3.6 Volatility Forecast Comparison of Models

Tables 6 and 7 present forecast performance results through MSEs and MAEs for all models. Table 6 shows that GJR-GARCH (2, 2) with normal and students t-distribution has the smallest values MSE 6.04e−08 and MAE 0.0001902 respectively by taking the squared returns of Euro-ETB exchange rate as a proxy variable. This implies that GJR-GARCH (2, 2) with normal distribution and students t-distribution has the highest forecasting power of volatility of Euro-ETB exchange rate. Table 7 reveals that the GARCH (1, 1) with students t-distribution had the smallest values of MSE 2.24e−08 and MAE 0.0001409 by considering the realized variance as a proxy variable. This indicates that GARCH (1, 1) with students t-distribution have high forecasting ability of the volatility of Euro-ETB exchange rate. Table 7 also shows that the MSE and MAE values associated with realized variance as the proxy for against which to measure forecasts is higher than when squared returns of weekly Euro/ETB exchange rate are utilized (Table 6). This indicates that realized variance increases the measure of forecasting ability of the models.

Table 6 Model comparisons of forecasting ability using squared return of weekly ETB/Euro exchange rate as a proxy variable
Table 7 Model comparisons of forecasting ability using realized variance as a proxy variable

Figure 2 Shows a one-step-ahead forecasted conditional variance of the first difference of weekly logarithm of Euro-ETB exchange rate by using GARCH type models. From this figure it is evident that the variance forecasted has one large spike around 2010 by using ARCH/GARCH models and have two large spikes before 2010 and after 2010 by using EGARCH and GJR-GARCH models. This large spike indicates that devaluation of Ethiopian birr against the Euro. Before and after a period of relatively high conditional variances around 2010, the variances stabilize and enter a phase of clustering behavior. In this forecast, we are looking at a series of rolling one-step-ahead forecasts for the conditional variance. The result of EGARCH and GRJ-GARCH models shows an existence of a relatively high volatility of Euro-ETB exchange rate.

Fig. 2
figure 2

A one-step-ahead forecasted conditional variance of Euro-ETB exchange rate by using GARCH type models

4 Summary and Conclusions

This paper provides analysis of volatility forecasting of Euro-ETB exchange rate using weekly data spanning the period January 3, 2000 to December 2, 2015. The forecasting performance of various GARCH-type models is investigated based on forecasting performance criteria such as MAE and MSE based tests, and alternative measures of realized volatility.
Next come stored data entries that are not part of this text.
(** X4. A capture replaces what was displayed: the ingredient list becomes
    the identified list (empty when the identify call fails), and the recipe
    list becomes the generated list when both calls succeed and is empty on
    every other path; earlier ingredients and recipes never survive. *)
Theorem capture_replaces_lists
    (service : GeminiService) (p : UserProfile) (img : string) (w : World) :
  let w' := exec (handleCapture service p img) w in
  ingredients (st w') =
    match identifyIngredientsFromImage service img with
    | Resolved ids => ids
    | Rejected _ => []
    end /\
  recipes (st w') =
    match identifyIngredientsFromImage service img with
    | Resolved (i :: ids) =>
        match generateRecipes service (i :: ids) p with
        | Resolved rs => rs
        | Rejected _ => []
        end
    | _ => []
    end.
Proof.
  intros w'. unfold w', exec. rewrite handleCapture_run. unfold captureSettled.
  destruct (identifyIngredientsFromImage service img) as [[| i ids] | e].
  - split; reflexivity.
  - destruct (generateRecipes service (i :: ids) p); split; reflexivity.
  - split; reflexivity.
Qed.

(** X5. When the generate call of a direct generation is rejected, the recipe
    list shown before stays as it was (it is neither cleared nor replaced),
    the error is the fixed generation message, and the reason of the
    rejection is logged once on the console. *)
Theorem generate_failure_keeps_recipes
    (service : GeminiService) (p : UserProfile) (ings : list string)
    (e : JsError) (w : World) :
  ings <> [] ->
  generateRecipes service ings p = Rejected e ->
  let run := handleGenerateRecipes service p ings in
  recipes (st (exec run w)) = recipes (st w) /\
  error (st (exec run w)) = Some msgGenerateFailed /\
  consoleErrors (issued run w) = [e].
Proof.
  intros Hne Hgen run. unfold issued. unfold exec, run.
  rewrite (handleGenerateRecipes_nonempty service p w Hne), Hgen. simpl.
  rewrite <- app_assoc, skipn_length_app. repeat split.
Qed.

Lemma generate_failure_keeps_recipes_witness :
  ["tomato"] <> [] /\
  generateRecipes offlineService ["tomato"] initialProfile = Rejected "network" /\
  let w := exec (handleGenerateRecipes answeringService initialProfile ["tomato"])
                initialWorld in
  let run := handleGenerateRecipes offlineService initialProfile ["tomato"] in
  recipes (st (exec run w)) = recipes (st w) /\
  error (st (exec run w)) = Some msgGenerateFailed /\
  consoleErrors (issued run w) = ["network"].
Proof.
  assert (Hne : ["tomato"] <> []) by discriminate.
  split; [exact Hne |]. split; [reflexivity |].
  exact (@generate_failure_keeps_recipes offlineService initialProfile ["tomato"]
           "network"
           (exec (handleGenerateRecipes answeringService initialProfile ["tomato"])
                 initialWorld)
           Hne eq_refl).
Defined.

(* ------------------------------------------------------------------ *)
(** ** The identify button and the profile *)

(** X6. A click on the identify button with no ingredient opens the camera
    and does nothing else (no request); with ingredients it makes exactly one
    generate request carrying the current ingredient list and the current
    profile, makes no identify request, leaves the camera flag and the
    ingredient list as they were and ends with the loading indicator off. *)
Theorem identify_click_opens_camera_or_generates
    (service : GeminiService) (w : World) :
  let run := dispatch service (fun cb => onIdentifyClick cb) in
  match ingredients (st w) with
  | [] =>
      exec run w = mkWorld (with_isCameraOpen true (st w)) (log w)
  | _ :: _ =>
      generateRequests (issued run w) = [(ingredients (st w), profile (st w))] /\
      identifyRequests (issued run w) = [] /\
      isCameraOpen (st (exec run w)) = isCameraOpen (st w) /\
      ingredients (st (exec run w)) = ingredients (st w) /\
      atRest (st (exec run w))
  end.
Proof.
  intros run. unfold run, dispatch, issued. unfold exec.
  simpl onIdentifyClick. unfold handleIdentifyClick.
  destruct (ingredients (st w)) as [| i ings] eqn:Hings; [reflexivity |].
  assert (Hne : i :: ings <> []) by discriminate.
  rewrite (nonempty_length_ltb Hne).
  rewrite (handleGenerateRecipes_nonempty service (profile (st w)) w Hne).
  unfold atRest.
  destruct (generateRecipes service (i :: ings) (profile (st w))); simpl;
    rewrite <- ?app_assoc, skipn_length_app; repeat split; exact Hings.
Qed.

(** X13. Saving a profile stores it, shows the confirmation alert once, and
    the next generation (a click on the identify button with ingredients)
    sends the saved profile with the current ingredient list. *)
Theorem profile_save_then_generate
    (service : GeminiService) (updated : UserProfile) (w : World) :
  ingredients (st w) <> [] ->
  let run := perform service (ProfileSave updated) ;;
             perform service IdentifyClick in
  profile (st (exec run w)) = updated /\
  alerts (issued run w) = [msgProfileSaved] /\
  generateRequests (issued run w) = [(ingredients (st w), updated)].
Proof.
  intros Hne run. unfold issued. unfold exec, run, bind, perform, dispatch.
  simpl onProfileSave. simpl onIdentifyClick.
  unfold handleProfileSave, bind, setProfile, alert, emit, modify.
  cbn [st log ingredients profile with_profile].
  unfold handleIdentifyClick. rewrite (nonempty_length_ltb Hne).
  rewrite handleGenerateRecipes_nonempty by exact Hne.
  destruct (generateRecipes service (ingredients (st w)) updated); simpl;
    rewrite <- ?app_assoc, skipn_length_app; repeat split.
Qed.

Lemma profile_save_then_generate_witness :
  ingredients (st failedWorld) <> [] /\
  let updated := mkUserProfile "Ana" "31" feminino ["vegetariana"] in
  let run := perform answeringService (ProfileSave updated) ;;
             perform answeringService IdentifyClick in
  profile (st (exec run failedWorld)) = updated /\
  alerts (issued run failedWorld) = [msgProfileSaved] /\
  generateRequests (issued run failedWorld) =
    [(ingredients (st failedWorld), updated)].
Proof.
  assert (Hne : ingredients (st failedWorld) <> []) by discriminate.
  split; [exact Hne |].
  exact (@profile_save_then_generate answeringService
           (mkUserProfile "Ana" "31" feminino ["vegetariana"]) failedWorld Hne).
Defined.

(* ------------------------------------------------------------------ *)
(** ** Adding and removing ingredients *)

Lemma filter_from_In {A} (pred : A -> Z -> bool) (arr : list A) (i : Z) (x : A) :
  In x (filter_from pred i arr) -> In x arr.
Proof.
  revert i. induction arr as [| y arr IH]; intros i; simpl; [tauto |].
  destruct (pred y i); simpl; intros H.
  - destruct H as [H | H]; [now left | right; exact (IH _ H)].
  - right. exact (IH _ H).
Qed.

Lemma filter_from_NoDup {A} (pred : A -> Z -> bool) (arr : list A) (i : Z) :
  NoDup arr -> NoDup (filter_from pred i arr).
Proof.
  revert i. induction arr as [| y arr IH]; intros i H; simpl; [constructor |].
  inversion H as [| ? ? Hnotin Hrest]; subst.
  destruct (pred y i); [| now apply IH].
  constructor; [| now apply IH].
  intros Hin. apply Hnotin. exact (filter_from_In _ _ _ _ Hin).
Qed.
(** X14. The first resolution stands: once [/approve] or [/reject] has
    closed an open gate, a second [/approve] or [/reject] only answers
    that nothing is pending and leaves the response file as it is. *)
Theorem second_resolution_is_ignored (first second : update) (w : world) :
  is_authorized AUTHORIZED_USER_ID (effective_user_id first) = true ->
  is_authorized AUTHORIZED_USER_ID (effective_user_id second) = true ->
  is_Some (APPROVAL_FILE w) ->
  (exists w1,
     run (approve AUTHORIZED_USER_ID first w) w = Some w1
     /\ RESPONSE_FILE w1 = Some (lit "APPROVED")
     /\ approve AUTHORIZED_USER_ID second w1
        = [reply_text NoPendingApprovals]
     /\ reject AUTHORIZED_USER_ID second w1
        = [reply_text NoPendingApprovals])
  /\ (exists w1,
        run (reject AUTHORIZED_USER_ID first w) w = Some w1
        /\ RESPONSE_FILE w1 = Some (lit "REJECTED")
        /\ approve AUTHORIZED_USER_ID second w1
           = [reply_text NoPendingApprovals]
        /\ reject AUTHORIZED_USER_ID second w1
           = [reply_text NoPendingApprovals]).
Proof.
  intros H1 H2 [a Ha]. unfold approve, reject.
  rewrite H1, H2, Ha. simpl. rewrite Ha.
  split; eexists; (split; [reflexivity|]); done.
Qed.

(** X15. Two tasks created one after the other: the status file shows the
    later one; both task files are there when the two timestamps differ,
    and with equal timestamps the later task replaces the file of the
    earlier one. *)
Theorem later_task_takes_over (now1 now2 : clock) (u1 u2 : update)
    (w : world) (d1 d2 : pystr) :
  is_authorized AUTHORIZED_USER_ID (effective_user_id u1) = true ->
  is_authorized AUTHORIZED_USER_ID (effective_user_id u2) = true ->
  sanitize_task_description (raw_description u1) = inr d1 ->
  sanitize_task_description (raw_description u2) = inr d2 ->
  exists w1 w2 files,
    run (create_task AUTHORIZED_USER_ID now1 u1 w) w = Some w1
    /\ run (create_task AUTHORIZED_USER_ID now2 u2 w1) w1 = Some w2
    /\ TASKS_DIR w2 = Some files
    /\ STATUS_FILE w2 = Some (status_content now2 d2)
    /\ files !! task_file_name now2 = Some (task_content now2 d2)
    /\ (timestamp now1 <> timestamp now2 ->
        files !! task_file_name now1 = Some (task_content now1 d1)).
Proof.
  intros Hu1 Hu2 Hs1 Hs2.
  eexists _, _, _.
  rewrite (create_task_accepted now1 u1 w _ Hu1 Hs1).
  rewrite run_creation_effects_eq. split; [reflexivity|].
  rewrite (create_task_accepted now2 u2 _ _ Hu2 Hs2).
  rewrite run_creation_effects_eq. split; [reflexivity|]. simpl.
  split; [reflexivity|]. split; [reflexivity|].
  split; [by rewrite lookup_insert_eq|].
  intros Hne. rewrite lookup_insert_ne.
  - by rewrite lookup_insert_eq.
  - intros E. by apply task_file_name_inj in E.
Qed.

End HandlerSequences.

(** ** bot_v3.py, further *)

Section V3Facts.

Import BotV3.

Variable lower : pystr -> pystr.
Variable GITHUB_TOKEN : option pystr.

(** X16. On a process table whose names can all be read, the probe does
    not depend on the order in which the processes are listed; and on any
    table, the answer [cloud] does not depend on it. *)
Theorem probe_ignores_order (procs procs' : list process) :
  procs ≡ₚ procs' ->
  (all_named procs ->
   detect_execution_mode lower procs = detect_execution_mode lower procs')
  /\ (detect_execution_mode lower procs = Some cloud ->
      detect_execution_mode lower procs' = Some cloud).
Proof.
  intros Hperm.
  assert (E : forall f : process -> bool,
              existsb f procs = existsb f procs').
  { intros f.
    induction Hperm as [|x l l' _ IH|x y l|l l' l'' _ IH1 _ IH2]; simpl.
    - done.
    - by rewrite IH.
    - by destruct (f x), (f y).
    - congruence. }
  split.
  - intros Hnamed.
    assert (Hnamed' : all_named procs').
    { unfold all_named in *. by rewrite <- Hperm. }
    rewrite !detect_execution_mode_named by done.
    by rewrite E.
  - rewrite !detect_cloud_iff. intros H. by rewrite <- Hperm.
Qed.

(** X17. [/cloud] and [/local] pin the backend of the chat that sent them:
    afterwards the mode of that chat is the pinned one whenever the probe
    returns, whatever it returns; the probe still runs first, so a probe
    that raises leaves no mode at all. The mode of every other chat is
    what it was. *)
Theorem mode_command_pins_backend (procs : list process) (u : update)
    (other : Z) (w : world) :
  (exists w',
     run (cloud_mode u w) w = Some w'
     /\ user_execution_mode w' !! effective_chat_id u = Some cloud
     /\ (is_Some (detect_execution_mode lower procs) ->
         execution_mode lower procs (effective_chat_id u) w' = Some cloud)
     /\ (detect_execution_mode lower procs = None ->
         execution_mode lower procs (effective_chat_id u) w' = None)
     /\ (other <> effective_chat_id u ->
         execution_mode lower procs other w'
         = execution_mode lower procs other w))
  /\ (exists w',
        run (local_mode u w) w = Some w'
        /\ user_execution_mode w' !! effective_chat_id u = Some local
        /\ (is_Some (detect_execution_mode lower procs) ->
            execution_mode lower procs (effective_chat_id u) w' = Some local)
        /\ (detect_execution_mode lower procs = None ->
            execution_mode lower procs (effective_chat_id u) w' = None)
        /\ (other <> effective_chat_id u ->
            execution_mode lower procs other w'
            = execution_mode lower procs other w)).
Proof.
  unfold execution_mode.
  split; eexists; (split; [reflexivity|]); simpl;
    (split; [by rewrite lookup_insert_eq|]);
    (split; [intros [d ->]; by rewrite lookup_insert_eq|]);
    (split; [by intros ->|]);
    intros Hne; by rewrite lookup_insert_ne.
Qed.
The empirical results have implied that the Euro-ETB exchange rate series exhibits persistent volatility clustering over the study period. We document evidence that ARCH (8), GARCH (1, 1), EGARCH (1, 1) and GJR-GARCH (2, 2) with normal distribution, students-t distribution and GED are found to be the best in-sample estimation models in terms of the volatility behavior of the series. Amongst these models, GJR-GARCH (2, 2)and GARCH (1,1) models with students t-distribution appeared to perform best in terms of one step-ahead forecasting based on realized variance calculated from the underlying daily data and squared return of the series, respectively. Realized variance as the proxy for against which to measure forecasts is higher than when squared returns of weekly Euro/ETB exchange rate are utilized. This indicates that realized variance increases the measure of forecasting. A one-step-ahead forecasted conditional variance of Euro-ETB exchange rate portrays one large spike around 2010. This large spike indicates that devaluation of Ethiopian birr against the Euro. From the forecasted conditional variance, it is evident that Euro-ETB exchange rate are volatile. The current validity of weekly Euro-ETB exchange rate followed by the past volatility. This volatility behavior may affects International Foreign Investment and the trade balance of the country.

Therefore, GJR-GARCH (2, 2) with student’s t-distribution is the best model both interms of fit the stylized facts and forecasting performance of the volatility of weekly Euro-ETB exchange rate among others.